Brent crude futures are maintaining positions in the vicinity of $95 per barrel. West Texas Intermediate continues to fluctuate within the $88 to $91 range. Both key benchmarks remain elevated approximately 33% compared to pre-conflict levels from late February, although significantly below the $120 spike witnessed during the initial phase of hostilities.

The existing truce arrangement between Washington and Tehran faces expiration on April 21. Diplomatic discussions conducted in Pakistan over the previous weekend failed to produce a breakthrough agreement. International mediators are currently attempting to facilitate technical-level conversations addressing the most contentious sticking points, particularly the restoration of traffic through the Strait of Hormuz and Tehran’s uranium enrichment activities.
Commander Ali Abdollahi of Iran’s joint military operations headquarters issued a stern warning that continued American blockade measures would result in Iran preventing all commercial shipping through the Persian Gulf, the Sea of Oman, and the Red Sea waterways.
Washington has implemented naval enforcement operations designed to restrict Iranian maritime activity. In response, Tehran has maintained closure of the strait to most international vessel traffic. The Strait of Hormuz serves as the critical connection point between Persian Gulf producers and worldwide energy markets.
Vivek Dhar, an analyst with Commonwealth Bank of Australia, noted that approximately 3.8 million barrels of crude oil and refined products that transited the strategic waterway last month now face significant risk due to the ongoing blockade.
Disconnect Between Futures and Physical Markets
Kaes Van’t Hof, who serves as chief executive of Diamondback Energy, observed that oil futures contracts fail to accurately capture conditions in the actual physical crude market.

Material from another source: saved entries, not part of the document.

(** A domain that sets every field the stored one sets. *)
Record sets_all (o x : StoredDomain) : Prop := {
  sa_id : DomainId (sdDom x) = DomainId (sdDom o);
  sa_domain : Domain (sdDom x) ≠ "";
  sa_aliases : Aliases (sdDom x) = [] → Aliases (sdDom o) = [];
  sa_kind : Kind (sdDom x) ≠ EDGE_DOMAIN_KIND_UNSPECIFIED;
  sa_enabled : Enabled (sdDom o) = true → Enabled (sdDom x) = true;
  sa_allow : DAllowIps (sdDom x) = [] → DAllowIps (sdDom o) = [];
  sa_deny : DDenyIps (sdDom x) = [] → DDenyIps (sdDom o) = [];
  sa_status : CertStatus (sdDom x) = EDGE_CERT_STATUS_UNSPECIFIED → CertStatus (sdDom o) = EDGE_CERT_STATUS_UNSPECIFIED;
  sa_forwards : PortForwards (sdDom x) = [] → PortForwards (sdDom o) = [];
  sa_cert : CertStoragePath x = "" → CertStoragePath o = "";
  sa_key : KeyStoragePath x = "" → KeyStoragePath o = "";
  sa_print : CertFingerprint x = "" → CertFingerprint o = "";
  sa_version : ConfigVersion x ≠ 0;
  sa_note : sdNote x = "" → sdNote o = "";
}.

(** A list, and a port forward, that nothing is taken away from. *)
Definition grown {A} (o x : list A) : Prop := (length o ≤ length x)%nat.
Record forward_kept (o x : EdgePortForward) : Prop := {
  fk_id : ForwardId x = "" → ForwardId o = "";
  fk_port : ListenPort x = 0 → ListenPort o = 0;
  fk_end : ListenPortEnd x = 0 → ListenPortEnd o = 0;
  fk_protocol : FProtocol x = EDGE_PROTOCOL_UNSPECIFIED → FProtocol o = EDGE_PROTOCOL_UNSPECIFIED;
  fk_mode : Mode x = EDGE_FORWARD_MODE_UNSPECIFIED → Mode o = EDGE_FORWARD_MODE_UNSPECIFIED;
  fk_kind : TargetKind x = EDGE_TARGET_KIND_UNSPECIFIED → TargetKind o = EDGE_TARGET_KIND_UNSPECIFIED;
  fk_targets : Targets o `prefix_of` Targets x;
  fk_dns : TargetDns x = "" → TargetDns o = "";
  fk_target : TargetPort x = 0 → TargetPort o = 0;
  fk_scheme : BackendScheme x = EDGE_BACKEND_SCHEME_UNSPECIFIED → BackendScheme o = EDGE_BACKEND_SCHEME_UNSPECIFIED;
  fk_verify : SkipVerify o = true → SkipVerify x = true;
  fk_proxy : ProxyProtocol o = true → ProxyProtocol x = true;
  fk_lb : Lb x = EDGE_LB_ALGORITHM_UNSPECIFIED → Lb o = EDGE_LB_ALGORITHM_UNSPECIFIED;
  fk_health : HealthType x = EDGE_HEALTH_TYPE_UNSPECIFIED → HealthType o = EDGE_HEALTH_TYPE_UNSPECIFIED;
  fk_path : HealthPath x = "" → HealthPath o = "";
  fk_interval : HealthInterval x = 0 → HealthInterval o = 0;
  fk_enabled : FEnabled o = true → FEnabled x = true;
  fk_note : Note x = "" → Note o = "";
}.

(** No list of the domain is shorter than in the stored one, and no forward of
the stored one loses a field. *)
Record extends (o x : StoredDomain) : Prop := {
  ex_aliases : grown (Aliases (sdDom o)) (Aliases (sdDom x)) ∧ "" ∉ Aliases (sdDom x);
  ex_allow : grown (DAllowIps (sdDom o)) (DAllowIps (sdDom x)) ∧ "" ∉ DAllowIps (sdDom x);
  ex_deny : grown (DDenyIps (sdDom o)) (DDenyIps (sdDom x)) ∧ "" ∉ DDenyIps (sdDom x);
  ex_forwards : grown (PortForwards (sdDom o)) (PortForwards (sdDom x));
  ex_forward i a b : PortForwards (sdDom o) !! i = Some a → PortForwards (sdDom x) !! i = Some b → forward_kept a b;
}.

Lemma existing_of_id all id o : existing_of all id = Some o → o ∈ all ∧ sdId o = id.
Proof.
  unfold existing_of. intros Hl%last_Some_elem_of. apply elem_of_filterb in Hl as [Hin Hid]. by apply String.eqb_eq in Hid.
Qed.

(** ** The callback *)

(** What is stored of an element that the callback passes. *)
Record validated (all : list StoredDomain) (a : Action) (d x : StoredDomain) : Prop := {
  vd_id : sdId x = sdId d;
  vd_row : row_ok x;
  vd_rules : ∃ d0, ValidateDomain d0 (sdDom <$> all) (cfBaseDomain c) = (sdDom x, Ok tt);
  vd_found : a ≠ POST → ∃ o, existing_of all (sdId d) = Some o;
  vd_patch o : a = PATCH → existing_of all (sdId d) = Some o → sets_all o x;
}.

Lemma target_id all a d d1 : target_domain a (existing_of all (sdId d)) d = Some d1 → sdId d1 = sdId d.
Proof.
  unfold target_domain. destruct a; [by intros [= <-]|destruct (existing_of all (sdId d)); [by intros [= <-]|done]|].
  destruct (existing_of all (sdId d)) as [o|] eqn:He; [|done]. intros [= <-]. apply existing_of_id in He as [_ Ho].
  unfold sdId in *. cbn. unfold str_or. destruct (String.eqb_spec (DomainId (sdDom d)) ""); [congruence|done].
Qed.

Lemma validate_domain_ok env all a d x :
  (∀ o, o ∈ all → row_ok o) → 0 < deNow env → validate_domain c env all a d = Ok x → validated all a d x.
Proof using Hbase sha_nonempty.
  intros Hall Hnow. unfold validate_domain. destruct (negb _); [done|].
  destruct (target_domain a _ d) as [d1|] eqn:Ht; [|done]. pose proof (target_id _ _ _ _ Ht) as Hid.
  destruct (complete_domain c _ _ (sdDom d1)) as [dom|] eqn:Hcomp; [|done]. apply complete_ok in Hcomp as Hc.
  destruct (checkCertificate _ _ _ _) as [d2|] eqn:Hcert; [|done].
  assert (∀ o, existing_of all (sdId d) = Some o → row_ok o) as Hex by (intros o [Ho _]%existing_of_id; by apply Hall).
  destruct (certificate_ok _ _ _ _ _ Hex Hcert) as (Hshape & Hfiles & Hstat & Hnofp & Hunspec). cbn in Hshape, Hfiles, Hnofp.
  destruct (ValidateDomain (sdDom d2) _ _) as [dom' [[]|]] eqn:Hv; [|done]. intros [= <-].
  destruct Hc as [(Eid & Een & Eai & Edi & Est) Hn Hk Hdn Hal Hpf Hcb Hcs].
  assert (sdDom d2 = dom <| CertStatus := CertStatus (sdDom d2) |>) as Hd2 by (by rewrite Hshape).
  set (st := CertStatus (sdDom d2)) in *.
  assert (NormalizeNames (sdDom d2) = (sdDom d2, Ok tt)) as Hn2.
  { rewrite Hd2. revert Hn. clear. destruct dom as [id dn al k en ai di st0 pf]. unfold NormalizeNames. cbn [Domain Aliases set_field].
    destruct (HasPrefix _ _); [done|]. destruct (NormalizeName dn); [|done]. cbn [Domain Aliases set_field].
    destruct (normalize_aliases al) as [l r]. by intros [= -> -> ->]. }
  pose proof (ValidateDomain_normal _ _ _ _ _ Hn2 Hv) as ->.
  split.
  - unfold sdId. cbn. rewrite Hd2. cbn. rewrite Eid. by apply Hid.
  - split; cbn.
    + done.
    + rewrite Hd2. exact Hcb.
    + intros n. rewrite Hd2. exact (Hcs n).
    + rewrite Hshape. cbn. exact Hfiles.
    + exact Hstat.
    + intros pf. by apply (ValidateDomain_terminate _ _ _ _ pf Hv).
  - by exists (sdDom d2).
  - intros Ha. unfold target_domain in Ht. destruct a; [done| |]; destruct (existing_of _ _); eauto; done.
  - intros o -> Ho. unfold target_domain in Ht. rewrite Ho in Ht. injection Ht as <-. pose proof (Hex o Ho) as Hrow.
    pose proof (existing_of_id _ _ _ Ho) as [_ Hoid]. split; cbn; rewrite ?Hd2; cbn.
    + unfold sdId in Hid, Hoid. by rewrite Eid, Hid, Hoid.
    + done.
    + intros Hx. apply Hal in Hx. cbn in Hx. by apply list_or_empty in Hx.
    + done.
    + intros Hx. rewrite Een. cbn. by rewrite Hx, orb_true_r.
    + rewrite Eai. cbn. apply list_or_empty.
    + rewrite Edi. cbn. apply list_or_empty.
    + fold st. intros Hx. destruct (Hunspec Hx) as (o' & Ho' & Hst'). rewrite Ho in Ho'. by injection Ho' as <-.
    + intros Hx. apply Hpf in Hx. cbn in Hx. by apply list_or_empty in Hx.
    + rewrite Hshape. cbn. apply str_or_empty.
    + rewrite Hshape. cbn. apply str_or_empty.
    + intros Hx. destruct (Hnofp Hx) as [Hp1 Hp2]. apply str_or_empty in Hp1. destruct (String.eqb_spec (CertFingerprint o) "") as [|Hne]; [done|].
      by destruct (rw_files _ Hrow Hne).
    + lia.
    + rewrite Hshape. cbn. apply str_or_empty.
Qed.

(** ** The table *)

Context {MR : MapRange} {TS : TableService sdId}.
(** The table service's PATCH skips zero values and never shrinks a list: it
stores the element as it is when that takes nothing away from the row. *)
Context (patch_stores : ∀ x o, sets_all o x → extends o x → merge x o = x).

Record store_good (m : gmap string StoredDomain) : Prop := {
  sg_key : m !! "" = None;
  sg_rows id d : m !! id = Some d → sdId d = id ∧ row_ok d;
  sg_consistent : consistent (cfBaseDomain c) (sdDom <$> m);
}.

Lemma store_good_empty : store_good ∅.
Proof using Type. split; [done|by intros * ?%lookup_empty_Some|]. rewrite fmap_empty. by split; intros * ?%lookup_empty_Some. Qed.

Lemma store_good_delete m k : store_good m → store_good (delete k m).
Proof using Type.
  intros [Hk Hr Hc]. split; [by rewrite lookup_delete_None; right|by intros id d [_ ?]%lookup_delete_Some; apply Hr|].
  rewrite fmap_delete. by apply consistent_delete.
Qed.

Lemma store_good_put (t : table sdId) x d0 :
  store_good (rows t) → sdId x ≠ "" → row_ok x →
  ValidateDomain d0 (sdDom <$> list_rows t) (cfBaseDomain c) = (sdDom x, Ok tt) → store_good (<[sdId x := x]> (rows t)).
Proof using Type.
  intros [Hk Hr Hc] Hid Hx Hv. split; [by rewrite lookup_insert_ne|intros id d [[<- <-]|[_ Hd]]%lookup_insert_Some; [done|by apply Hr]|].
  rewrite fmap_insert. apply (consistent_put _ _ d0 (sdDom <$> list_rows t)); [done| |done].
  intros id o. rewrite lookup_fmap. intros (d & Hd & ->)%fmap_Some. apply list_elem_of_fmap_2, elem_of_list_rows.
  destruct (Hr id d Hd) as [Hdid _]. split; [|by exists id]. rewrite Hdid. intros ->. congruence.
Qed.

According to Van’t Hof, futures pricing increasingly assumes de-escalation scenarios rather than reflecting the tangible situation on the ground.

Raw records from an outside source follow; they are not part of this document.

(* ===== verification/InspectSpec.v ===== *)
(** * What the inspector keeps and replays

The recorder refines a history of all requests of which it shows the last ones
([kept]); the captured start of a body does not depend on how it was read
([tee_spec]); a replay repeats the recorded request at the tunnel's own target
([replay_repeats_request]); other web pages can neither read the records nor
send requests through the inspector ([inspector_guarded]). *)

From S2P Require Import Prelude GoStrings Base64 NetIP Protocol Access Agent AgentSpec Inspect.
From stdpp Require Import options gmap.
From Stdlib Require Import Ascii.
#[local] Open Scope l8_scope.

(** ** The last requests *)

(** All requests ever added, with the IDs they were given. *)
Definition numbered (h : list Entry) : list Entry := imap (λ i e, e <| ID := Z.of_nat (S i) |>) h.

Record kept (r : Recorder) (h : list Entry) : Prop := {
  k_max : (0 < rMax r)%Z;
  k_next : nextID r = Z.of_nat (length h);
  k_entries : entries r = drop (length h - Z.to_nat (rMax r)) (numbered h);
}.

Definition add_all (es : list Entry) (r : Recorder) : Recorder := foldl (λ r e, (add e r).1) r es.

Lemma numbered_snoc h e : numbered (h ++ [e]) = numbered h ++ [e <| ID := Z.of_nat (S (length h)) |>].
Proof. unfold numbered. rewrite imap_app. cbn. by rewrite Nat.add_0_r. Qed.
Lemma numbered_length h : length (numbered h) = length h.
Proof. apply length_imap. Qed.
Lemma numbered_lookup h i e : h !! i = Some e → numbered h !! i = Some (e <| ID := Z.of_nat (S i) |>).
Proof. intros He. unfold numbered. by rewrite list_lookup_imap, He. Qed.

Lemma NewRecorder_kept max : kept (NewRecorder max) [].
Proof. split; cbn; [|done|done]. unfold DefaultMaxEntries. destruct (Z.leb_spec max 0); lia. Qed.

Lemma add_kept e r h : kept r h → kept (add e r).1 (h ++ [e]).
Proof.
  intros [Hm Hn He]. split; cbn; [done|rewrite length_app; cbn; lia|].
  rewrite Hn, He, numbered_snoc. replace (Z.of_nat (length h) + 1)%Z with (Z.of_nat (S (length h))) by lia.
  set (e' := e <| ID := _ |>). set (d := (length h - Z.to_nat (rMax r))%nat).
  rewrite !length_app, length_drop, numbered_length. cbn [length].
  rewrite <- (drop_app_le (numbered h) [e'] d) by (rewrite numbered_length; lia).
  destruct (Z.ltb_spec (rMax r) (Z.of_nat (length h - d + 1))); [rewrite drop_drop|]; f_equal; lia.
Qed.

Lemma add_all_kept es r h : kept r h → kept (add_all es r) (h ++ es).
Proof.
  revert r h. induction es as [|e es IH]; intros r h Hk; [by rewrite app_nil_r|].
  cbn. rewrite (cons_middle e h es), app_assoc. by apply IH, add_kept.
Qed.
Lemma add_all_max es r : rMax (add_all es r) = rMax r.
Proof. revert r. induction es as [|e es IH]; intros r; [done|]. change (rMax (add_all es (add e r).1) = rMax r). by rewrite IH. Qed.

Lemma find_numbered d h (id : nat) e :
  (d ≤ id)%nat → h !! id = Some e →
  List.find (λ x, (ID x =? Z.of_nat (S id))%Z) (drop d (numbered h)) = Some (e <| ID := Z.of_nat (S id) |>).
Proof.
  intros Hd He%numbered_lookup. remember (numbered h) as l eqn:Hl.
  assert (∀ j x, drop d l !! j = Some x → ID x = Z.of_nat (S (d + j))) as Hid.
  { intros j x. rewrite lookup_drop, Hl. unfold numbered. rewrite list_lookup_imap. destruct (h !! _); [|done]. by intros [= <-]. }
  assert (drop d l !! (id - d)%nat = Some (e <| ID := Z.of_nat (S id) |>)) as Hx.
  { rewrite lookup_drop. by replace (d + (id - d))%nat with id by lia. }
  clear Hl He. remember (id - d)%nat as k eqn:Hk. generalize dependent (drop d l). intros xs Hid Hx. revert d k Hd Hk Hid Hx.
  induction xs as [|x xs IH]; intros d k Hd Hk Hid Hx; [done|]. cbn.
  pose proof (Hid 0%nat x eq_refl) as H0. destruct k as [|k].
  - cbn in Hx. injection Hx as ->. cbn. by rewrite Z.eqb_refl.
  - rewrite H0. destruct (Z.eqb_spec (Z.of_nat (S (d + 0))) (Z.of_nat (S id))); [lia|].
    apply (IH (S d) k); [lia|lia| |done]. intros j y Hy. rewrite (Hid (S j) y Hy). lia.
Qed.

(** [Get] finds exactly the last [rMax] requests. *)
Lemma Get_kept r h (i : nat) e :
  kept r h → h !! i = Some e →
  Get (Z.of_nat (S i)) r =
    (if bool_decide (Z.of_nat (length h - i) ≤ rMax r)%Z then Some (e <| ID := Z.of_nat (S i) |>) else None).
Proof.
  intros [Hm Hn He] Hi. unfold Get. rewrite He. pose proof (lookup_lt_Some _ _ _ Hi). case_bool_decide as Hc.
  - apply find_numbered; [lia|done].
  - destruct (List.find _ _) as [x|] eqn:Hx; [exfalso|done]. apply List.find_some in Hx as [Hx Hid].
    apply list_elem_of_In, list_elem_of_lookup in Hx as [j Hj].
    rewrite lookup_drop in Hj. unfold numbered in Hj. rewrite list_lookup_imap in Hj.
    apply fmap_Some in Hj as (y & _ & ->).
    apply Z.eqb_eq in Hid. change (Z.of_nat (S (length h - Z.to_nat (rMax r) + j)) = Z.of_nat (S i)) in Hid. lia.
Qed.

(** A request stays until [rMax] others have been added. *)
Lemma Get_later r h e later :
  kept r h →
  Get (nextID r + 1) (add_all later (add e r).1) =
    (if bool_decide (Z.of_nat (length later) < rMax r)%Z then Some (e <| ID := (nextID r + 1)%Z |>) else None).
Proof.
  intros Hk. assert (kept (add_all later (add e r).1) (h ++ e :: later)) as Hk1.
  { rewrite (cons_middle e h later), app_assoc. by apply add_all_kept, add_kept. }
  pose proof (Get_kept _ _ _ e Hk1 (list_lookup_middle h later e _ eq_refl)) as HG.
  rewrite add_all_max, length_app in HG. cbn [length] in HG. change (rMax (add e r).1) with (rMax r) in HG.
  rewrite (k_next _ _ Hk). replace (Z.of_nat (length h) + 1)%Z with (Z.of_nat (S (length h))) by lia. rewrite HG.
  erewrite bool_decide_ext; [done|]. lia.
Qed.
Lemma Get_newest r h e : kept r h → ID e = (nextID r + 1)%Z → Get (ID e) (add e r).1 = Some e.
Proof.
  intros Hk Hid. pose proof (Get_later r h e [] Hk) as HG. rewrite bool_decide_eq_true_2 in HG by apply (k_max _ _ Hk).
  rewrite Hid. rewrite <- Hid in HG at 2. by destruct e.
Qed.

(** ** The start of a body *)

Lemma length_take_str n s : String.length (String.substring 0 n s) = Nat.min n (String.length s).
Proof. revert n. induction s as [|c s IH]; intros [|n]; cbn; [done..|]. by rewrite IH. Qed.
Lemma take_str_app n a b :
  String.substring 0 n (a +:+ b) = String.substring 0 n a +:+ String.substring 0 (n - String.length a) b.
Proof.
  revert n. induction a as [|c a IH]; intros [|n]; try done.
  - by destruct b.
  - change (String c (String.substring 0 n (a +:+ b)) = String c (String.substring 0 n a +:+ String.substring 0 (n - String.length a) b)).
    by rewrite IH.
Qed.
Lemma take_str_all n s : (String.length s ≤ n)%nat → String.substring 0 n s = s.
Proof. revert n. induction s as [|c s IH]; intros [|n]; cbn; try done; [lia|]. intros Hn. rewrite IH by lia. done. Qed.
Lemma take_str_min n s : String.substring 0 (Nat.min n (String.length s)) s = String.substring 0 n s.
Proof. revert n. induction s as [|c s IH]; intros [|n]; cbn; try done. by rewrite IH. Qed.

Lemma concat_cons p ps : String.concat "" (p :: ps) = p +:+ String.concat "" ps.
Proof. destruct ps; [by rewrite str_app_nil_r|done]. Qed.

Lemma capture_Write_spec c w p :
  buf c = String.substring 0 (Z.to_nat MaxBody) w → csize c = Z.of_nat (String.length w) →
  buf (capture_Write c p) = String.substring 0 (Z.to_nat MaxBody) (w +:+ p) ∧
  csize (capture_Write c p) = Z.of_nat (String.length (w +:+ p)).
Proof.
  intros Hb Hs. unfold capture_Write. cbn [buf csize]. assert (0 ≤ MaxBody)%Z as H0 by done. revert H0 Hb. generalize MaxBody. intros M H0 Hb. rewrite Hb, Hs, length_take_str, str_length_app, take_str_app.
  split; [|lia]. destruct (Z.ltb_spec 0 (M - Z.of_nat (Z.to_nat M `min` String.length w))).
  - f_equal. rewrite <- (take_str_min (Z.to_nat M - String.length w)). f_equal.
    destruct (Z.ltb_spec (Z.of_nat (String.length p)) (M - Z.of_nat (Z.to_nat M `min` String.length w))); lia.
  - replace (Z.to_nat M - String.length w)%nat with 0%nat by lia. destruct p; cbn; by rewrite str_app_nil_r.
Qed.

(** The capture is the body's first [MaxBody] bytes and its whole size,
however the body was cut into pieces. *)
Lemma tee_spec ps :
  buf (tee ps) = String.substring 0 (Z.to_nat MaxBody) (String.concat "" ps) ∧
  csize (tee ps) = Z.of_nat (String.length (String.concat "" ps)).
Proof.
  unfold tee. set (c0 := mkCapture "" 0).
  assert (∀ w c, buf c = String.substring 0 (Z.to_nat MaxBody) w → csize c = Z.of_nat (String.length w) →
    buf (foldl capture_Write c ps) = String.substring 0 (Z.to_nat MaxBody) (w +:+ String.concat "" ps) ∧
    csize (foldl capture_Write c ps) = Z.of_nat (String.length (w +:+ String.concat "" ps))) as Hall.
  { induction ps as [|p ps IH]; intros w c Hb Hs; [by rewrite str_app_nil_r|].
    cbn [foldl]. rewrite concat_cons, str_app_assoc. by apply IH; apply capture_Write_spec. }
  apply (Hall "" c0); [|done]. by destruct (Z.to_nat MaxBody).
Qed.

Lemma tee_complete ps : complete (tee ps) = bool_decide (Z.of_nat (String.length (String.concat "" ps)) ≤ MaxBody)%Z.
Proof.
  destruct (tee_spec ps) as [Hb Hs]. unfold complete. rewrite Hb, Hs, length_take_str.
  assert (0 ≤ MaxBody)%Z as H0 by done. revert H0. generalize MaxBody. intros M H0. apply eq_true_iff_eq. rewrite Z.eqb_eq, bool_decide_eq_true. lia.
Qed.

(** ** What an exchange records *)

(** The fields of a record that tell the request. *)
Definition request_of (e : Entry) : string * string * string * string * Header * string * Z :=
  (eTunnel e, eMethod e, URI e, eHost e, ReqHead e, ReqBody e, ReqSize e).

Lemma finish_request start stop err e : request_of (finish start stop err e) = request_of e.
Proof. unfold finish. destruct err; [|done]. by destruct (String.eqb _ _). Qed.

Lemma read_replies_request closing start stop rs fail e :
  request_of (read_replies closing start stop rs fail e).1.1.1 = request_of e.
Proof.
  revert e. induction rs as [|[resp err] rs IH]; intros e; cbn [read_replies]; [exact (finish_request _ _ _ _)|].
  destruct (_ =? 101)%Z; [exact (finish_request _ _ _ _)|]. destruct (_ && _); [|exact (finish_request _ _ _ _)].
  destruct err; [exact (finish_request _ _ _ _)|].
  specialize (IH (e <| eStatus := StatusCode resp |> <| RespHead := pHeader resp |>)).
  destruct (read_replies _ _ _ rs _ _) as [[[e' keep] up] more]. exact IH.
Qed.

Lemma exchange_request n q start stop io :
  refused io = None →
  request_of (exchange n q start stop io).1.1.1 =
    (n, Method q, RequestURI q, Host q, rHeader q, String.substring 0 (Z.to_nat MaxBody) (body_bytes (Body q)),
     Z.of_nat (String.length (body_bytes (Body q)))).
Proof.
  intros Hr. unfold exchange. rewrite Hr. rewrite read_replies_request. unfold request_of, body_bytes.
  destruct (tee_spec (default [] (Body q))) as [<- <-]. done.
Qed.

(** The target of the tunnel an inspected stream belongs to, by name. *)
Lemma target_named_only n i t (a : Agent.Agent) :
  Agent.anames a !! i = Some n → Agent.Tunnels (Agent.cfg a) !! i = Some t →
  (∀ j, Agent.anames a !! j = Some n → j = i) → Agent.target_named n a = Some t.
Proof.
  unfold Agent.target_named. generalize (Agent.Tunnels (Agent.cfg a)) (Agent.anames a). intros ts ns.
  assert (∀ ns ts o, (∀ j, ns !! j ≠ Some n) →
    foldl (λ found '(m, t), if String.eqb m n then Some t else found) o (zip ns ts) = (o : option Agent.TunnelConfig)) as Hnone.
  { clear. induction ns as [|m ns IH]; intros [|t ts] o Hn; try done. cbn. destruct (String.eqb_spec m n) as [->|].
    - by destruct (Hn 0%nat). - apply IH. intros j. apply (Hn (S j)). }
  generalize (@None Agent.TunnelConfig). revert ns ts. induction i as [|i IH]; intros [|m ns] [|t' ts] o Hn Ht Hu; try done.
  - injection Hn as ->. injection Ht as ->. cbn. rewrite String.eqb_refl. apply Hnone. intros j Hj. by specialize (Hu (S j) Hj).
  - cbn. destruct (String.eqb_spec m n) as [->|]; [by specialize (Hu 0%nat eq_refl)|].
    apply IH; [done|done|]. intros j Hj. specialize (Hu (S j) Hj). lia.
Qed.

Lemma inspected_stream a id i t n :
  (Agent.serveStream (Some id) true a).2 = Agent.Inspect i t (Some n) →
  Agent.anames a !! i = Some n ∧ Agent.Tunnels (Agent.cfg a) !! i = Some t.
Proof.
  unfold Agent.serveStream, Agent.tunnelFor. destruct (Agent.targets a !! id) as [j|] eqn:Hj; [|done]. cbn.
  destruct (Agent.Tunnels (Agent.cfg a) !! j) as [u|] eqn:Hu; [|done]. cbn. destruct (_ && _); [|done].
  cbn. unfold Agent.requestedNameFor, Agent.add_stats. cbn. rewrite Hj. cbn. by intros [= <- <- ->].
Qed.

(** ** Replays *)

(** Host names and ports as browsers send them, and the request targets of
requests to a server: a path and a query. *)
Definition name_char (c : ascii) : bool := alnum c || is_upper c || Ascii.eqb c "-" || Ascii.eqb c ".".
Definition plain_host (h : string) : bool :=
  match CutByte ":" h with
  | Some (name, port) => str_forall name_char name && str_forall is_digit port
  | None => str_forall name_char h
  end.
Definition origin_form (uri : string) : bool :=
  match uri with String "/" rest => negb (str_mem "#" rest) | _ => false end.

Section replays.
Context (clean_host : string → string) (url_target url_Parse : string → option string).
(** [url.Parse] on an http URL reads what follows the host as
[url.ParseRequestURI] reads it alone, as long as there is no fragment. *)
Hypothesis url_path : ∀ h uri, plain_host h = true → origin_form uri = true →
  url_Parse ("http://" +:+ h +:+ uri) = url_target uri.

Warren Patterson, commodities strategist at ING Groep, reinforced this assessment, noting that any ceasefire arrangement is expected to remain tenuous given the substantial gap between American and Iranian negotiating positions, creating pronounced upside risk for prices moving forward.
Both the International Energy Agency and OPEC issued warnings this week regarding the conflict’s dampening effect on worldwide oil consumption.
Chinese Economic Data Provides Limited Support
China’s economy expanded at a 5% annual rate during the opening quarter of 2026, achieving the top end of the government’s yearly growth objective. The figures exceeded analyst projections and contributed to improved sentiment surrounding oil demand from the world’s primary crude importing nation.
Nevertheless, economic expansion decelerated as the quarter progressed. China sources a substantial portion of its crude supplies from Iran, introducing additional uncertainty into future demand projections.
In related developments, Thailand is pursuing emergency procurement arrangements for petroleum and fertilizer products through Oman. Meanwhile in Australia, a fire incident at Viva Energy’s Geelong refining facility has reduced domestic fuel output capacity. India’s government has cautioned that the economic reverberations from the conflict could rival the disruption experienced during the pandemic crisis.
US President Donald Trump stated this week that resolution of the conflict appears imminent and that additional diplomatic engagement could materialize within the coming days.